Mike Harden: City native finds love, life's work in woods

Sunday, April 5, 2009 3:35 AM
By Mike Harden

Ed Fassig, 82, has lived in the Hocking Hills for 40 years, writing about the area and making furniture. The Columbus native's life has taken big turns recently.


The Fassig family

Ed Fassig, 82, has lived in the Hocking Hills for 40 years, writing about the area and making furniture. The Columbus native's life has taken big turns recently.
ATHENS, Ohio -- Dusk had descended on the early summer day when Mimi Fassig entered the unlighted house in the Hocking Hills and called Ed's name.

"I'm glad you're here," she heard him respond. "I didn't want to die alone."

"You're not going to die," she said. "I won't let you."

Flown to Columbus, Ed Fassig spent eight hours in surgery to repair damage from an aortic aneurysm that had given way.

Mimi, cautioned by cardiovascular specialists that he might not survive his first 24 hours out of the operating room, was heartened only after the ventilator tube was removed and Ed squeezed her hand, assuring her, "I won't leave you."

The saga of Mimi and Ed began 28 years ago. She was a commercial photographer in Athens. He was a woodsman and furniture maker, a man who -- born on the fringe of Downtown Columbus -- had long yearned to be away from the crush of the city.

Ed's Logan friend Bud Simpson surmised, "Sometimes, you grow up in the city and you feel that you are missing something in life. Then, you get out in the woods and you know it. Even if you don't believe in a formal God, when you are out there in the woods -- even on a wet, cold and rainy day -- it brings peace to your life. I know it has to Ed's."

Mimi read a feature story about Ed in the Athens Messenger before meeting him and said to herself, "My God!

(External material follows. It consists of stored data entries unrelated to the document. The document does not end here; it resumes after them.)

(* ===== verification/Trip.v ===== *)
(** * What RoundTrip guarantees

    The whole of a request to a configured upstream: it ends, every selected
    peer is released before the next selection, a non-idempotent request is not
    replayed once it was sent, the body reaches every attempt intact, and
    nothing is left behind. *)

From S2P Require Import Prelude GoLib Peer RoundRobin Picker LeastConn IPHash Hash CHash Random Http Body ClientIP Balancers Config RoundTrip Attempts.
#[local] Open Scope Z_scope.

(** ** The hypotheses on a request and its upstream *)

Record trip_env (t : Transport) (ups : upstream) (req : Request) (rt : RoundTripper)
    (pk : AnyPicker) (C : list Z) (io : IO) (w : World) : Prop := {
  te_ok : initErr t = None;
  te_transport : is_some (transport t) = true;
  te_upstream : ∃ u, req_URL req = Some u ∧
    upstreams t !! MkKey (Scheme u) (URL_Host u) = Some ups;
  te_picker : newPicker ups req = Some pk;
  te_wf : picker_wf pk (heap w);
  te_lone : multipleUsablePeers ups = false → lone pk (heap w);
  te_rt : match ups_transport ups with Some r => Some r | None => transport t end = Some rt;
  te_rt_ok : RoundTripper_ok rt;
  te_body : prep_pre (maxBodyBuffer t) C req io;
  te_user : ∀ g, GetBody req = Some g → GetBody_ok g;
  te_ctx : ctx_monotone req;
  te_attempt_ctx : attempt_ctx req = None;
}.

(** The rounds of a request: none, when it fails before the first selection,
    or those of the loop, on a copy of the request. *)
Definition trip_run (t : Transport) (ups : upstream) (req : Request) (rt : RoundTripper)
    (pk : AnyPicker) (C : list Z) (evs : list Event) (res : Results) : Prop :=
  evs = [] ∧ res.1 = None ∧ is_some res.2 = true ∨
  ∃ baseReq getBody, same_request req baseReq ∧
    (GetBody req = None → from_user getBody = false) ∧
    run t ups req baseReq getBody rt C (MkLoop pk None None) evs res.

Record trip_post (t : Transport) (ups : upstream) (req : Request) (rt : RoundTripper)
    (pk : AnyPicker) (C : list Z) (io : IO) (w : World) (evs : list Event) (res : Results)
    (io' : IO) (w' : World) : Prop := {
  tr_run : trip_run t ups req rt pk C evs res;
  tr_log : log io' = log io ++ evs;
  tr_world : interference w w';
  tr_nodup : NoDup (picks evs);
  tr_picks : ∀ x, x ∈ picks evs → x ∈ members pk ∧ Down (heap w !!! x) = false;
  tr_served : ∀ ex, EvServe ex ∈ evs →
    discharged (result_of ex).1 res.1 io' ∧ ctx_discharged ex res.1 io';
  tr_shut : shut (req_Body req) io';
  tr_tmp : tmp io' = tmp io;
}.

That man has my soul."

"I stalked him," she teased.

Her ardor was rewarded with his love and with what might be the longest marriage engagement ever: 28 years.

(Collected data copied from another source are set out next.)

(** A rejected server adds an error, and possibly an unused peer. *)
Lemma add_rejected h0 ss s cfg h h' e :
  servers_added h0 ss cfg h → server_ok s = false →
  (∀ x, x ∈ dom h → x ∈ dom h' ∧ h' !!! x = h !!! x) →
  servers_added h0 (ss ++ [s]) (addError e cfg) h'.
Proof.
  intros [Ho Hp Hn Ht He Ha] Hs Hh. split; cbn [cfg_peers cfg_addrs cfg_err addError].
  - intros x Hx. destruct (Ho x Hx) as [Hd E]. destruct (Hh x Hd). split; [done|congruence].
  - intros x Hx. destruct (Hp x Hx) as (? & Hd & ? & s' & ? & E). destruct (Hh x Hd) as [? E'].
    split_and!; [done..|]. exists s'. split; [apply elem_of_app; by left|congruence].
  - done.
  - rewrite weight_total_app.
    assert (init_weight_sum h' (cfg_peers cfg) = init_weight_sum h (cfg_peers cfg)) as ->.
    { unfold init_weight_sum. clear -Hp Hh.
      induction (cfg_peers cfg) as [|x xs IH]; cbn [foldr]; [done|].
      rewrite IH by (intros; apply Hp; by right).
      destruct (Hp x ltac:(by left)) as (_ & Hd & _). by destruct (Hh x Hd) as [_ ->]. }
    destruct (Z.leb_spec (sc_Weight s) 0); lia.
  - rewrite forallb_snoc, Hs, andb_false_r. done.
  - done.
Qed.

"We're hoping it will be in the Guinness Book of World Records," Mimi joked.

She taught women's retreats on the subject of connecting with the earth. He built furniture: brawny, utilitarian, primitive masterpieces designed to outlast everything short of a nuclear winter.

"My DNA is in those woods," Mimi said Thursday, her gaze fixed on something out beyond Ed's shoulder as the two savored a pleasant lift in the April air from their screened-in porch.

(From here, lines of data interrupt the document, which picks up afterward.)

(** What was written is what is read. *)
Lemma writeFile_readFile t cwd p data t' :
  writeFile t cwd p data = (t', Ok tt) -> readFile t' cwd p = Ok data.
Proof.
  unfold writeFile, readFile.
  destruct (resolve t cwd p) as [e|[l n]] eqn:Hr; [discriminate|].
  assert (Hgen : names_directory p = false -> n <> Some Dir ->
                 resolve (<[l := File data]> t) cwd p
                 = inr (l, Some (File data))).
  { intros Hnd Hn. pose proof (resolve_node _ _ _ _ _ Hr) as Hl.
    assert (H0 : node_at t l <> Some Dir) by congruence.
    assert (Hne : l <> []) by (intros ->; now apply H0).
    unfold resolve in *. destruct (is_empty p); [discriminate|].
    destruct (walk t (start cwd p) (components p)) as [e|x] eqn:Hw;
      [discriminate|].
    assert (x = l) as ->.
    { destruct (node_at t x) as [[d'|]|]; [|congruence..].
      destruct (names_directory p); congruence. }
    rewrite (walk_insert_file t l data H0 _ _ _ Hw).
    rewrite (node_at_insert t l (File data) l Hne), decide_True by reflexivity.
    now rewrite Hnd. }
  destruct n as [[d'|]|].
  - intros [= <-].
    assert (Hnd : names_directory p = false).
    { unfold resolve in Hr. destruct (is_empty p); [discriminate|].
      destruct (walk _ _ _) as [|x]; [discriminate|].
      destruct (node_at t x) as [[d2|]|]; try discriminate.
      now destruct (names_directory p). }
    now rewrite Hgen.
  - discriminate.
  - destruct (names_directory p) eqn:Hnd; [discriminate|].
    intros [= <-]. now rewrite Hgen.
Qed.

For many years, Ed shared his love of the Hocking Hills' backwoods niches in a weekly column he wrote for the Logan Daily News. Eloquent and simple, he didn't use 50-cent words -- just million-dollar ones.

Having first come to the hills 40 years ago, Ed has seen his share of commercialization and gentrification. "I'm not crazy about it," he conceded last week, "but it's still better than Columbus."

His recuperation from the medical calamity that almost claimed his life has been a protracted one. He is up to a mile on his walks, although sometimes he tires easily.

His priorities are those of a man who realized early on that there is a reason a Brink's truck has never followed a hearse into a cemetery. He would be happy to enter the afterlife taking nothing from this one save the song of the wood thrush.

Ed yet struggles with aphasia, but on Feb. 22, at Christ Lutheran Church in Athens, he was finally able to put together two words that had been 28 years in arriving.

Retired columnist Mike Harden writes a Sunday Metro column.